On August 26 this paper, written by me with Rosie Fisher and Peter Lawrence from NCAR, was published in Biogeosciences! The 'in a nutshell' story is that I spent much of my time as a postdoc at NCAR trying to understand how the Community Land Model works with respect to drought deciduous phenology, and how it works in comparison with satellite data (using LAI3g from Zhu et al 2013). After lots of false starts, we found that the CLM lets plants in dry areas put on leaves even when it's super dry out because (massive simplification here) CLM assumes that there is always groundwater available everywhere, and this groundwater can move up to where plants can access it. IRL this is likely true in some places, not true in others, but without better soil moisture data (hello, SMAP satellite!), it's hard to say. What's important is that if dryland leaf phenology is weird, that has implications for the fire cycle, the carbon cycle, and, ultimately, the climate, so we should probably try to get a better handle on this remote corner of the CLM, though it is certainly not alone in that respect. One other key point of this paper is that this issue (anomalous dry season green up in CLM) would be really hard to uncover using a standard 'benchmarking' type of system, or even something like zonal means. We actually had a hard time recognizing that this was serious until we looked at daily CLM output (CLM is usually output monthly, though it runs on a 30 minute timestep). I'm not going to summarize the paper too much here, go read it, it's Open Access, but there is more... because tiny maps in publications make me sad, and because I want people to use this paper to convince funders to fund their work (and mine!) I've posted all of the geotiffs used to make the map figures in the paper below (with permission from Biogeosciences and from Dr. Ranga Myneni for the LAI3g-derived maps). My vision is that if you study, say, Tanzania, you could, without too much heartache, download these figures, subset to your area of interest, and then include in a proposal or paper something like "See! We need more $ to study phenology in Tanzania because look how terribly this big important model does at predicting it!?"

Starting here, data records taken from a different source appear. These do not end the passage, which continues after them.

(** Claim C8.  The introspector runs the catalog query, which asks for the
    rows ordered by table name and column position, and for every catalog
    result returns one block per table, the blocks joined by a blank line
    and each of the form "Table: <name>" newline "Columns: <col> (<type>),
    ...".  The tables come in the order in which the catalog result first
    names them, the columns of a table in the order of its rows; when the
    rows of each table are adjacent, as in the ordered result, the columns
    read block after block are the rows in their order. *)
Theorem schema_text_blocks
    (w : world) (rows : list (string * string * string)) :
  contains "ORDER BY table_name, ordinal_position" CATALOG_QUERY = true
  /\ build_schema rows = schema_blocks rows
  /\ render_schema (build_schema rows)
     = join (nl ++ nl)
         (map (fun b => "Table: " ++ fst b ++ nl
                        ++ "Columns: " ++ join ", " (snd b))
            (schema_blocks rows))
  /\ (connect w = Connected -> catalog w = CatalogRows rows ->
      get_db_schema w
      = (Value (render_schema (schema_blocks rows)),
         [DbConnect true; DbExecute CATALOG_QUERY; DbClose]))
  /\ (grouped rows = true ->
      flat_map snd (schema_blocks rows) = map column_entry rows).
Proof.
  split; [reflexivity|]. split; [apply build_schema_blocks|]. split.
  - rewrite build_schema_blocks. unfold render_schema. f_equal.
    apply map_ext. now intros [t c].
  - split.
    + intros Hc Hr.
      now rewrite get_db_schema_cases, Hc, Hr, build_schema_blocks.
    + apply grouped_blocks_in_row_order.
Qed.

I think that with relatively basic skills in GIS or R you should be able to download these and check them out. If you try it and have issues, please email me and I'll try to help. They're all on a grid from -180 to 180 longitude, -90 to 90 latitude, with a grid cell size of 1.25 by 0.9375. Enjoy!
Note, if you do use these, please make sure to cite my paper, Zhu et al 2013 (they're both OA), and Giglio et al 2013 for the fire data. Note that the LAI3g data is available at much higher resolution (1/12 degree), if you need it, as is the GFED4 fire data (0.25 degree).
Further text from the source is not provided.